#### [TO DO]
Take the lines below between the one holding "a)) (job_attempts db))." and the one holding "lift (Raise (PyExn", inclusive, and copy them exactly. Add nothing.
---
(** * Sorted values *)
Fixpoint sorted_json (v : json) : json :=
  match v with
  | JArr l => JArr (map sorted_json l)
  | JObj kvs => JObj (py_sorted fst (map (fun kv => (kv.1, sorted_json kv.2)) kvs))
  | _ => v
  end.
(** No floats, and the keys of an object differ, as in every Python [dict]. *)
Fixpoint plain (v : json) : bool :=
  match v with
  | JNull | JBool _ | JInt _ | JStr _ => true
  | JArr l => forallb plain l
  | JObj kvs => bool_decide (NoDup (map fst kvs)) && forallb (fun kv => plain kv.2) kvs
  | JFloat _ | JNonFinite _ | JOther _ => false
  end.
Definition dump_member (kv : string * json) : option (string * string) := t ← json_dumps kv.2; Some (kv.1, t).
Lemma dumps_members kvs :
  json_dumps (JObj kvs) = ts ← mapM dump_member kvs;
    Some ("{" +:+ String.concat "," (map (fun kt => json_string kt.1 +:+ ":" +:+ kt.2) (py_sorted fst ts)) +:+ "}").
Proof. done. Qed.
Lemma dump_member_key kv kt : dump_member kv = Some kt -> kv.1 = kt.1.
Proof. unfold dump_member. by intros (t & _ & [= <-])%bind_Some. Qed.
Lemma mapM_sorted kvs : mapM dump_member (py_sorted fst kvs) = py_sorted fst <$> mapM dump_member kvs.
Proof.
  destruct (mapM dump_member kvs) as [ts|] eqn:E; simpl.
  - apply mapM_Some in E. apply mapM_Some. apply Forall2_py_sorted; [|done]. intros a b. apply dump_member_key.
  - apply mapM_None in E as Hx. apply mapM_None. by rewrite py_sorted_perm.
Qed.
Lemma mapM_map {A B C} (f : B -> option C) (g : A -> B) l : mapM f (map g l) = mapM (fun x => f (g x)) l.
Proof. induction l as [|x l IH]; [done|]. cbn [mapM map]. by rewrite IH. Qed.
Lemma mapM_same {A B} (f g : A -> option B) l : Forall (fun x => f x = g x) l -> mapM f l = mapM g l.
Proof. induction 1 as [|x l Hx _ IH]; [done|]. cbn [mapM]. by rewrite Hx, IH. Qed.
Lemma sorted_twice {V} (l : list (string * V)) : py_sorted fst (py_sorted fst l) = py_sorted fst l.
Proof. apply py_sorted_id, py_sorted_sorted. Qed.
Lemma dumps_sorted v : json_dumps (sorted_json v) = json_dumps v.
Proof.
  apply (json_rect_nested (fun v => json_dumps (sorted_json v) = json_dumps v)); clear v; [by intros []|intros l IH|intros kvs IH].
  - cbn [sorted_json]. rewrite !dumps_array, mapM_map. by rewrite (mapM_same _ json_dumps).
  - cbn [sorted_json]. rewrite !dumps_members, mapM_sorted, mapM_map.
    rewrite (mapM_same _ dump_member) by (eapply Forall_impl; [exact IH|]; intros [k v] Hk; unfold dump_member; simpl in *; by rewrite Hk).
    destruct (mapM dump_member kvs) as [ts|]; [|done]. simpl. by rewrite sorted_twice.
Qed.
---
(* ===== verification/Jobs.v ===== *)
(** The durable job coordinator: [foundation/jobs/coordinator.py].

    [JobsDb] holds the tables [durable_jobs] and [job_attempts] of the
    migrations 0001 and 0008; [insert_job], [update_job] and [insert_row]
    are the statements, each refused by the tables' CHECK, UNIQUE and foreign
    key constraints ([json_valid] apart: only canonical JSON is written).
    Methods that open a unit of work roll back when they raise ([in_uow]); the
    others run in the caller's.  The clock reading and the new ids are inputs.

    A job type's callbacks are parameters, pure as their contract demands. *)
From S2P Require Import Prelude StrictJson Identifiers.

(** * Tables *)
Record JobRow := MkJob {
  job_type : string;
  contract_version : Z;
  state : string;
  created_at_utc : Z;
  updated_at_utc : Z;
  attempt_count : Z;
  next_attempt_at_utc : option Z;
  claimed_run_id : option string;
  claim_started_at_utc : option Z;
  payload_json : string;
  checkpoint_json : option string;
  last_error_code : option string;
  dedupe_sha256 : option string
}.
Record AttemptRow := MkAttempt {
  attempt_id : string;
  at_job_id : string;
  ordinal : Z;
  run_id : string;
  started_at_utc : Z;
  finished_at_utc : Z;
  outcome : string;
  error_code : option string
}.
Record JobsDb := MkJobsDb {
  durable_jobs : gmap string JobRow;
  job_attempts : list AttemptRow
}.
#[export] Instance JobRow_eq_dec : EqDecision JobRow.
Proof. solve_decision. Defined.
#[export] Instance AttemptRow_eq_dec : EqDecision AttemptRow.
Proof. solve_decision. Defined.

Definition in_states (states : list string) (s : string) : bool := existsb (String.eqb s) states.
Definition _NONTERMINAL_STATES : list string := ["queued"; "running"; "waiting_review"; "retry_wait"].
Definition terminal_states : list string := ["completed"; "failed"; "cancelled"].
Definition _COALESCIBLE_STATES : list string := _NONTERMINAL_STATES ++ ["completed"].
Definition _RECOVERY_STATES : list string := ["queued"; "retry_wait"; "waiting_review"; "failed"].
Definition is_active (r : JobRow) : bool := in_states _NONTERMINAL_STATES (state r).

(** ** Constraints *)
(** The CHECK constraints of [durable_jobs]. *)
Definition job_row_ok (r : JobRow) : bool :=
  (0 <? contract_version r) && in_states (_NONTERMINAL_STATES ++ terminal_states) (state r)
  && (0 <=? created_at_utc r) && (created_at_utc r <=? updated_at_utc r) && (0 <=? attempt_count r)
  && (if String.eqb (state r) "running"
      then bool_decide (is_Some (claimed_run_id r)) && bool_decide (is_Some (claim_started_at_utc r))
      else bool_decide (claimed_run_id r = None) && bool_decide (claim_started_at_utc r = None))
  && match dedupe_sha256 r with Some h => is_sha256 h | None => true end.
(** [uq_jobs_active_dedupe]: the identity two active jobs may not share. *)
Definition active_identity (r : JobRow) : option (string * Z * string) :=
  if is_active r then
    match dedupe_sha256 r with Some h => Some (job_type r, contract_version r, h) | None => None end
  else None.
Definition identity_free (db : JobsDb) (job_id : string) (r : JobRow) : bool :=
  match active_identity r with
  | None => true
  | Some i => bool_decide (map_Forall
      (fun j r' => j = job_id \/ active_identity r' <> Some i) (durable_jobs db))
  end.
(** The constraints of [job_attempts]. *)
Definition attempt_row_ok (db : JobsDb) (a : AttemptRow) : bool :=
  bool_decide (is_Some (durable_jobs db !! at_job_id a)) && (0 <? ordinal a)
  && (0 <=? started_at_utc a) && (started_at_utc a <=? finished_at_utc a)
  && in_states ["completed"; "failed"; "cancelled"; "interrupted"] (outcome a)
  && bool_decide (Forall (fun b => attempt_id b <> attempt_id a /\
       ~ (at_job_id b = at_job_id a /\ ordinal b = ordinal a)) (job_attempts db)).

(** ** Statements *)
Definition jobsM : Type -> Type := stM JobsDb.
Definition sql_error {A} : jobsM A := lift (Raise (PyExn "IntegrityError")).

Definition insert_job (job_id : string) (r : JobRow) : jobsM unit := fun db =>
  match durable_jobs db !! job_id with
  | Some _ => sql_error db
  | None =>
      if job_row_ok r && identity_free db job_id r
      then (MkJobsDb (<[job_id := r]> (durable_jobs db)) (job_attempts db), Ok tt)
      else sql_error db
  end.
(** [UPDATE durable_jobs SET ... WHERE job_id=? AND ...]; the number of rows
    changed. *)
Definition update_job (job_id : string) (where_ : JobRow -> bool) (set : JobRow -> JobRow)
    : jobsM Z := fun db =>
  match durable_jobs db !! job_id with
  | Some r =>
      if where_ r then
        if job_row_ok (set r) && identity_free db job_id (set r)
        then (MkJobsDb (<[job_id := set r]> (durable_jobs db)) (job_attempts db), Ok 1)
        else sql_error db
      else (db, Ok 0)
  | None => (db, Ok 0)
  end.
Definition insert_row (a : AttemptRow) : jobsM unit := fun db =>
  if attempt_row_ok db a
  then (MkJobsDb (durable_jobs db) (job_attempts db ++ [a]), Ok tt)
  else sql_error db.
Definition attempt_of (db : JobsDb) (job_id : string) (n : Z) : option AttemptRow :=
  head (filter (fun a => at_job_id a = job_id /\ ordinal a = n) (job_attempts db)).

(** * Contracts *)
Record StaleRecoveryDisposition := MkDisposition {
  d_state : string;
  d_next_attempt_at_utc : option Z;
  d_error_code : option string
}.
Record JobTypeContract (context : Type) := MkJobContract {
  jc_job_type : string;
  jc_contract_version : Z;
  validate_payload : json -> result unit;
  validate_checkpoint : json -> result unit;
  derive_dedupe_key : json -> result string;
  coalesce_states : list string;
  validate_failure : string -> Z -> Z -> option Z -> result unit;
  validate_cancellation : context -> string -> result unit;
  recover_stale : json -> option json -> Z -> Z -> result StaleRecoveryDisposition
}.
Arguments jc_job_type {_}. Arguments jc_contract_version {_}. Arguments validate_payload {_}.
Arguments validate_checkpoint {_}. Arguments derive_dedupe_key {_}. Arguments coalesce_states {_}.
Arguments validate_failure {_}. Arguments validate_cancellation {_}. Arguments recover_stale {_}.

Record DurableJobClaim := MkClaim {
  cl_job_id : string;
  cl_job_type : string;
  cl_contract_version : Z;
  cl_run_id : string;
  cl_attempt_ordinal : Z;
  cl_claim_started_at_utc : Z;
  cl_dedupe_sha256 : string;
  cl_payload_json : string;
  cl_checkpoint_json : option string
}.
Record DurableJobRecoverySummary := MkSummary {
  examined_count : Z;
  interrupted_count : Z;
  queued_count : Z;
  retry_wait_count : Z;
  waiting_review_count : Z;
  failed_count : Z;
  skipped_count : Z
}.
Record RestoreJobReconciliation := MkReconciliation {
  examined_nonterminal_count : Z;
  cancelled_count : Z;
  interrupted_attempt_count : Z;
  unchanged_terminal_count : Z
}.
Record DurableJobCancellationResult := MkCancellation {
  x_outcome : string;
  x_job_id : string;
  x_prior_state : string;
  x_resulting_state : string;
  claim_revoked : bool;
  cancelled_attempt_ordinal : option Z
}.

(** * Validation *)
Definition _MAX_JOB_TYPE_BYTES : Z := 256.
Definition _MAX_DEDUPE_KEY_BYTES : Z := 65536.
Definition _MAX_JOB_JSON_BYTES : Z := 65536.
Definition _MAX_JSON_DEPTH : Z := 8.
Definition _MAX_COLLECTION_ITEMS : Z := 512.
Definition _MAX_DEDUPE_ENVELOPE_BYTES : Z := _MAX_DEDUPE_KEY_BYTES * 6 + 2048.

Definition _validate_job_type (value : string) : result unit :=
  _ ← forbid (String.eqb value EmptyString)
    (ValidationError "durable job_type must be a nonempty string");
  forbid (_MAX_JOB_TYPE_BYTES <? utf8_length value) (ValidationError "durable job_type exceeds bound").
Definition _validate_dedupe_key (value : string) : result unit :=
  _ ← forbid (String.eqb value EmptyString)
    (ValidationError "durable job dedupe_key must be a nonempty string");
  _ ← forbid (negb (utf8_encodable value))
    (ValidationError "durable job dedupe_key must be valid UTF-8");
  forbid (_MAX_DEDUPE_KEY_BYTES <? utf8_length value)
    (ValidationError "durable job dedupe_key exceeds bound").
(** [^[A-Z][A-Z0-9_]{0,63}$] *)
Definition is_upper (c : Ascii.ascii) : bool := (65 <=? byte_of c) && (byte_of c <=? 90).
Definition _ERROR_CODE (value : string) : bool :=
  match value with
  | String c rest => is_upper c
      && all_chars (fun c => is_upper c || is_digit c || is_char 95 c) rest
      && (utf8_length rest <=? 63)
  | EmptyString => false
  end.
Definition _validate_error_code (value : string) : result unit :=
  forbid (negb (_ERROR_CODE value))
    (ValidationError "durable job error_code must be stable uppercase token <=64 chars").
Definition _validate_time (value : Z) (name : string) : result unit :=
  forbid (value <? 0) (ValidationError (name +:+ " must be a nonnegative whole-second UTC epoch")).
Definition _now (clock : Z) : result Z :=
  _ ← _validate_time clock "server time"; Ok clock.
---
#### [EXERCISE OUTPUT]
       ~ (at_job_id b = at_job_id a /\ ordinal b = ordinal a)) (job_attempts db)).

(** ** Statements *)
Definition jobsM : Type -> Type := stM JobsDb.
Definition sql_error {A} : jobsM A := lift (Raise (PyExn "IntegrityError")).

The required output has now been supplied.